Exercise brief – The entries that follow include a run beginning at the line with "Definition clampIndex (len" and ending at the line with "Definition zero : number := S754_zero false."; restate that run word for word and leave the rest out.

Available records –
* * * * * * * * *

(** * Expense Splitter Pro: a shallow embedding of [expense_splitter_pro.py]

    The script is a Streamlit page with three tabs working on one table
    [expenses_df] with the columns [Participant] and [Amount]:

    - tab 1 appends a participant,
    - tab 2 adds an expense to the [Amount] column (equal or percentage
      split),
    - tab 3 computes balances and the greedy settlement suggestions.

    The numbers of the script are Python / NumPy floats.  The program is
    written once over an interface [Arith] of the float operations it uses
    and is read at two instances:

    - [F64]: IEEE 754 binary64 with round-to-nearest-even, through the
      executable specification [SpecFloat] of the Standard Library.  This is
      the arithmetic the script runs on.
    - [Q]: exact rationals, the arithmetic without rounding.

    Statements that only depend on the control flow are proved for every
    instance; statements that need the laws of arithmetic are proved for
    the exact instance, and evaluated at [F64] on concrete tables; where
    binary64 departs from the exact law, a table on which it does is
    given.  What the loop of tab 3 does - that it ends, how many
    suggestions it makes, that no payment is too large - is proved at
    both instances, at [F64] for every table whose amounts are doubles,
    NaN and the infinities included. *)

From Stdlib Require Import String ZArith QArith Qabs Lia Lqa Bool List Sorted.
From Stdlib Require Import Floats.SpecFloat DecimalString.
From Stdlib Require Floats.PrimFloat Floats.FloatOps Floats.FloatAxioms.
Import ListNotations.
Close Scope Q_scope.
Open Scope list_scope.

Set Implicit Arguments.

(** ** The arithmetic interface *)

Class Arith (F : Type) : Type := {
  of_int : Z -> F;              (* an int operand or literal, e.g. [0], [100], [len(df)] *)
  lit_0_01 : F;                 (* the literal [0.01] *)
  lit_1e_6 : F;                 (* the literal [1e-6] *)
  f_add : F -> F -> F;
  f_sub : F -> F -> F;
  f_mul : F -> F -> F;
  f_div : F -> F -> F;
  f_neg : F -> F;
  f_abs : F -> F;
  f_ltb : F -> F -> bool;       (* [x < y] *)
  f_leb : F -> F -> bool;       (* [x <= y] *)
  f_isnan : F -> bool
}.

(** The two laws of the order that the control flow relies on: an amount
    that is positive does not pass the test [amount <= 0] (tab 2), and no
    balance is both below and above zero (tab 3). *)
Class ArithOrder (F : Type) {A : Arith F} : Prop := {
  f_ltb_not_leb : forall x y : F, f_ltb x y = true -> f_leb y x = false;
  f_ltb_asym : forall x y : F, f_ltb x y = true -> f_ltb y x = false
}.

Arguments ArithOrder F {A}.

(** ** Binary64 *)

Module F64.

Definition prec : Z := 53.
Definition emax : Z := 1024.

Definition t : Type := spec_float.

Definition add : t -> t -> t := SFadd prec emax.
Definition sub : t -> t -> t := SFsub prec emax.
Definition mul : t -> t -> t := SFmul prec emax.
Definition div : t -> t -> t := SFdiv prec emax.
Definition neg : t -> t := SFopp.
Definition abs : t -> t := SFabs.
Definition ltb : t -> t -> bool := SFltb.
Definition leb : t -> t -> bool := SFleb.
Definition eqb : t -> t -> bool := SFeqb.

Definition isnan (x : t) : bool :=
  match x with S754_nan => true | _ => false end.

Definition is_finite (x : t) : bool :=
  match x with S754_zero _ | S754_finite _ _ _ => true | _ => false end.

(** Conversion of an integer, correctly rounded. *)
Definition of_Z (z : Z) : t := binary_normalize prec emax z 0 false.

(** The decimal literal [p / q] for integers below [2^53]: both are
    exact in binary64, so the correctly rounded quotient is the double
    nearest to the decimal, which is what a Python literal denotes. *)
Definition dec (p q : Z) : t := div (of_Z p) (of_Z q).

(** The exact rational value of a finite double ([0] otherwise). *)
Definition to_Q (x : t) : Q :=
  match x with
  | S754_finite s m e =>
      let v := match e with
               | Zneg p => (Zpos m # (2 ^ p))%Q
               | _ => inject_Z (Zpos m * 2 ^ e)
               end in
      if s then Qopp v else v
  | _ => 0%Q
  end.

End F64.

(** ** The tables *)

Section Program.

Context {F : Type} {A : Arith F}.

Record row : Type := { Participant : string; Amount : F }.

Definition DataFrame : Type := list row.

(** *** Tab 1: add a participant *)

Inductive tab1_message : Type :=
| Tab1_silent            (* the [if] is not entered: nothing is shown *)
| Tab1_added             (* [st.success("Added ...")] *)
| Tab1_already_exists.   (* [st.warning("Participant already exists!")] *)

(** Truth value of a Python string. *)
Definition truthy (s : string) : bool :=
  match s with EmptyString => false | _ => true end.
(** * mcp-apple-notes: content decoding, chunking and rank fusion

    A shallow embedding of the algorithmic core of the repository:

    - [src/apple-notes-db.ts]: [parseNoteContent],
      [extractTextFromProtobuf], [isGarbageLine] and the row mapping of
      [getAllNotesWithContent];
    - [src/text-chunker.ts]: [chunkText];
    - [src/config.ts]: [loadConfig];
    - [index.ts]: [indexNotes], the fusion part of
      [searchAndCombineResults], the escaping and the script of
      [createNote], and [isIndexReady].

    JavaScript strings are sequences of UTF-16 code units, numbers are
    IEEE 754 binary64 values, a [Map] is an association list in insertion
    order, exceptions are an explicit completion type. *)

From Stdlib Require Import ZArith List Bool Lia Permutation Sorting.Sorted.
From Stdlib Require Import Strings.String Strings.Ascii Strings.Byte.
From Stdlib Require Import Floats.SpecFloat Numbers.DecimalString.
From Stdlib Require Import Numbers.DecimalN Numbers.DecimalPos.
Import ListNotations.
Open Scope Z_scope.

(* ================================================================= *)
(** ** The JavaScript values the code computes with *)

Module JS.

(** *** Strings: lists of UTF-16 code units *)

Definition codeunit := Z.
Definition jsstring := list codeunit.

(** An ASCII literal of the source as a JavaScript string. *)
Definition js (s : string) : jsstring :=
  List.map (fun a => Z.of_N (N_of_ascii a)) (list_ascii_of_string s).

(** [s.length] *)
Definition length (s : jsstring) : Z := Z.of_nat (List.length s).

Definition inRange (lo hi c : Z) : bool := (lo <=? c) && (c <=? hi).

(** The characters matched by [\s] and stripped by [trim]: ECMAScript
    WhiteSpace and LineTerminator. *)
Definition isWhiteSpace (c : codeunit) : bool :=
  inRange 9 13 c || (c =? 32) || (c =? 160) || (c =? 5760)
  || inRange 8192 8202 c || (c =? 8232) || (c =? 8233) || (c =? 8239)
  || (c =? 8287) || (c =? 12288) || (c =? 65279).

(** [\d] *)
Definition isDigit (c : codeunit) : bool := inRange 48 57 c.

Fixpoint trimStart (s : jsstring) : jsstring :=
  match s with
  | [] => []
  | c :: r => if isWhiteSpace c then trimStart r else s
  end.

Definition trimEnd (s : jsstring) : jsstring := rev (trimStart (rev s)).

(** [s.trim()] *)
Definition trim (s : jsstring) : jsstring := trimEnd (trimStart s).

Fixpoint startsWith (p s : jsstring) : bool :=
  match p, s with
  | [], _ => true
  | _ :: _, [] => false
  | a :: p', b :: s' => (a =? b) && startsWith p' s'
  end.

(** [s.split(sep)] for a non-empty separator: the occurrences of [sep]
    are found left to right and do not overlap.  [skip] counts the code
    units of a separator just matched that are still to be passed over,
    [cur] is the current segment, reversed. *)
Fixpoint splitFrom (sep : jsstring) (skip : nat) (cur : jsstring)
         (s : jsstring) : list jsstring :=
  match s with
  | [] => [rev cur]
  | c :: r =>
      match skip with
      | S k => splitFrom sep k cur r
      | O =>
          if startsWith sep s
          then rev cur :: splitFrom sep (Nat.pred (List.length sep)) [] r
          else splitFrom sep O (c :: cur) r
      end
  end.

Definition split (sep s : jsstring) : list jsstring := splitFrom sep O [] s.

(** [a.join(sep)] *)
Fixpoint join (sep : jsstring) (l : list jsstring) : jsstring :=
  match l with
  | [] => []
  | [x] => x
  | x :: r => x ++ sep ++ join sep r
  end.

(** Relative index of [slice]: negative counts from the end. *)
Definition clampIndex (len i : Z) : Z :=
  if i <? 0 then Z.max (len + i) 0 else Z.min i len.

(** [s.slice(a, b)] *)
Definition slice (s : jsstring) (a b : Z) : jsstring :=
  let len := length s in
  let from := clampIndex len a in
  let to := clampIndex len b in
  firstn (Z.to_nat (to - from)) (skipn (Z.to_nat from) s).

Definition LF : codeunit := 10.
Definition REPLACEMENT : codeunit := 65533.

(** *** Numbers: IEEE 754 binary64 *)

Definition number := spec_float.
Definition prec : Z := 53.
Definition emax : Z := 1024.

(** An integer as a number (exact below 2^53). *)
Definition ofZ (z : Z) : number := binary_normalize prec emax z 0 false.
Definition add : number -> number -> number := SFadd prec emax.
Definition sub : number -> number -> number := SFsub prec emax.
Definition div : number -> number -> number := SFdiv prec emax.
Definition ltb : number -> number -> bool := SFltb.
Definition zero : number := S754_zero false.

(** Truthiness of a number: [0], [-0] and [NaN] are falsy. *)
Definition truthy (x : number) : bool :=
  match x with
  | S754_zero _ | S754_nan => false
  | _ => true
  end.

End JS.

Import JS(jsstring, js).

(** Completion of a computation that may throw. *)
Inductive completion (A : Type) : Type :=
| Normal (a : A)
| Throw (reason : jsstring).
Arguments Normal {A} a.
Arguments Throw {A} reason.

Definition bind {A B : Type} (c : completion A) (k : A -> completion B)
  : completion B :=
  match c with
  | Normal a => k a
  | Throw e => Throw e
  end.

(** [try { body } catch (error) { handler }] *)
Definition tryCatch {A : Type} (body : completion A)
           (handler : jsstring -> completion A) : completion A :=
  match body with
  | Normal a => Normal a
  | Throw e => handler e
  end.

Notation "x <- c ;; k" := (bind c (fun x => k))
  (at level 61, c at next level, right associativity).

(* ================================================================= *)
(** ** [Buffer.prototype.toString("utf-8")]

    Lossy UTF-8 decoding as the Encoding Standard defines it: every
    maximal invalid subsequence becomes one U+FFFD, nothing throws. *)

Module Utf8.

(** A sequence in progress: continuation bytes still needed, the bits
    read so far and the range allowed for the next byte. *)
Record pending := { needed : nat; bits : Z; lower : Z; upper : Z }.

Inductive lead := Emit (cp : Z) | Await (p : pending) | Invalid.

(** A byte read while no sequence is in progress. *)
Definition leadByte (b : Z) : lead :=
  if b <=? 127 then Emit b
  else if JS.inRange 194 223 b
       then Await {| needed := 1; bits := Z.land b 31; lower := 128; upper := 191 |}
  else if JS.inRange 224 239 b
       then Await {| needed := 2; bits := Z.land b 15;
                     lower := if b =? 224 then 160 else 128;
                     upper := if b =? 237 then 159 else 191 |}
  else if JS.inRange 240 244 b
       then Await {| needed := 3; bits := Z.land b 7;
                     lower := if b =? 240 then 144 else 128;
                     upper := if b =? 244 then 143 else 191 |}
  else Invalid.

Fixpoint decodeFrom (st : option pending) (bs : list Z) : list Z :=
  match bs with
  | [] => match st with
          | None => []
          | Some _ => [JS.REPLACEMENT]
          end
  | b :: rest =>
      match st with
      | None =>
          match leadByte b with
          | Emit cp => cp :: decodeFrom None rest
          | Await p => decodeFrom (Some p) rest
          | Invalid => JS.REPLACEMENT :: decodeFrom None rest
          end
      | Some p =>
          if JS.inRange (lower p) (upper p) b
          then
            let cp := Z.lor (Z.shiftl (bits p) 6) (Z.land b 63) in
            match needed p with
            | S (S n) =>
                decodeFrom (Some {| needed := S n; bits := cp;
                                    lower := 128; upper := 191 |}) rest
            | _ => cp :: decodeFrom None rest
            end
          else
            (* the byte is read again as the start of a sequence *)
            JS.REPLACEMENT ::
            match leadByte b with
            | Emit cp => cp :: decodeFrom None rest
            | Await q => decodeFrom (Some q) rest
            | Invalid => JS.REPLACEMENT :: decodeFrom None rest
            end
      end
  end.

(** A code point as UTF-16 code units. *)
Definition utf16 (cp : Z) : jsstring :=
  if cp <? 65536 then [cp]
  else [55296 + Z.shiftr (cp - 65536) 10; 56320 + Z.land (cp - 65536) 1023].

Definition toString (data : list byte) : jsstring :=
  flat_map utf16
    (decodeFrom None (List.map (fun b => Z.of_N (Byte.to_N b)) data)).

(** The UTF-8 bytes of an ASCII literal. *)
Definition bytes (s : string) : list byte := list_byte_of_string s.

End Utf8.

(* ================================================================= *)
(** ** src/apple-notes-db.ts *)

Module AppleNotesDB.

Record AppleNote := {
  id : Z;
  title : jsstring;
  snippet : jsstring;
  content : jsstring;
  creationDate : Z;        (* a Date, in milliseconds since the Unix epoch *)
  modificationDate : Z;
  folderId : option Z;
  folderName : option jsstring
}.

(** A row of the query of [getAllNotesWithContent]; [None] is SQL NULL. *)
Record Row := {
  row_id : Z;
  row_title : option jsstring;
  row_snippet : option jsstring;
  row_creationDate : option Z;
  row_modificationDate : option Z;
  row_folderId : option Z;
  row_content : option (list byte)
}.

(** [Date.UTC(2001, 0, 1, 0, 0, 0)] *)
Definition coreDataEpoch : Z := 978307200000.

Definition coreDataTimestampToDate (timestamp : option Z) : Z :=
  match timestamp with
  | None => 0
  | Some t => if t =? 0 then 0 else coreDataEpoch + t * 1000
  end.

(** [/^[*JgG,\s\d\-\.]+$/] *)
Definition isMarker (c : JS.codeunit) : bool :=
  (c =? 42) || (c =? 74) || (c =? 103) || (c =? 71) || (c =? 44)
  || JS.isWhiteSpace c || JS.isDigit c || (c =? 45) || (c =? 46).

Definition markersOnly (line : jsstring) : bool :=
  match line with
  | [] => false
  | _ :: _ => forallb isMarker line
  end.

(** The code points kept by the character class of [cleanLine]. *)
Definition isPrintable (cp : Z) : bool :=
  JS.inRange 32 126 cp || JS.inRange 160 591 cp || JS.inRange 7680 7935 cp
  || JS.inRange 8192 8303 cp || JS.inRange 9728 10175 cp
  || JS.inRange 65024 65039 cp || JS.inRange 127744 129535 cp.

Definition isHighSurrogate (c : Z) : bool := JS.inRange 55296 56319 c.
Definition isLowSurrogate (c : Z) : bool := JS.inRange 56320 57343 c.
Definition codePoint (hi lo : Z) : Z :=
  65536 + (hi - 55296) * 1024 + (lo - 56320).

(** [line.replace(/[^...]/gu, "")]: with the [u] flag the class is
    matched against code points, a surrogate pair counting as one. *)
Fixpoint cleanLine (line : jsstring) : jsstring :=
  match line with
  | [] => []
  | c :: rest =>
      if isHighSurrogate c then
        match rest with
        | d :: rest' =>
            if isLowSurrogate d then
              if isPrintable (codePoint c d)
              then c :: d :: cleanLine rest'
              else cleanLine rest'
            else if isPrintable c then c :: cleanLine rest else cleanLine rest
        | [] => if isPrintable c then [c] else []
        end
      else if isPrintable c then c :: cleanLine rest else cleanLine rest
  end.

(** The literals [0.98] and [0.90] as binary64 values. *)
Definition threshold_short : JS.number := S754_finite false 8827055269646172 (-53).
Definition threshold_long : JS.number := S754_finite false 8106479329266893 (-53).

Definition isGarbageLine (line : jsstring) : bool :=
  if JS.length line <? 3 then true
  else if markersOnly line then true
  else
    let clean := cleanLine line in
    let threshold :=
      if JS.length line <? 10 then threshold_short else threshold_long in
    JS.ltb (JS.div (JS.ofZ (JS.length clean)) (JS.ofZ (JS.length line)))
           threshold.

(** [/[\x00-\x08\x0B\x0C\x0E-\x1F]/] *)
Definition isControl (c : JS.codeunit) : bool :=
  JS.inRange 0 8 c || (c =? 11) || (c =? 12) || JS.inRange 14 31 c.

(** The [lines] of [extractTextFromProtobuf]. *)
Definition linesOf (str : jsstring) : list jsstring :=
  filter (fun line => 0 <? JS.length line)
    (List.map JS.trim
       (JS.split [JS.LF]
          (filter (fun c => negb (c =? JS.REPLACEMENT))
             (List.map (fun c => if isControl c then JS.LF else c) str)))).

* * * * * * * * *

Written solution –
Definition clampIndex (len i : Z) : Z :=
  if i <? 0 then Z.max (len + i) 0 else Z.min i len.

(** [s.slice(a, b)] *)
Definition slice (s : jsstring) (a b : Z) : jsstring :=
  let len := length s in
  let from := clampIndex len a in
  let to := clampIndex len b in
  firstn (Z.to_nat (to - from)) (skipn (Z.to_nat from) s).

Definition LF : codeunit := 10.
Definition REPLACEMENT : codeunit := 65533.

(** *** Numbers: IEEE 754 binary64 *)

Definition number := spec_float.
Definition prec : Z := 53.
Definition emax : Z := 1024.

(** An integer as a number (exact below 2^53). *)
Definition ofZ (z : Z) : number := binary_normalize prec emax z 0 false.
Definition add : number -> number -> number := SFadd prec emax.
Definition sub : number -> number -> number := SFsub prec emax.
Definition div : number -> number -> number := SFdiv prec emax.
Definition ltb : number -> number -> bool := SFltb.
Definition zero : number := S754_zero false.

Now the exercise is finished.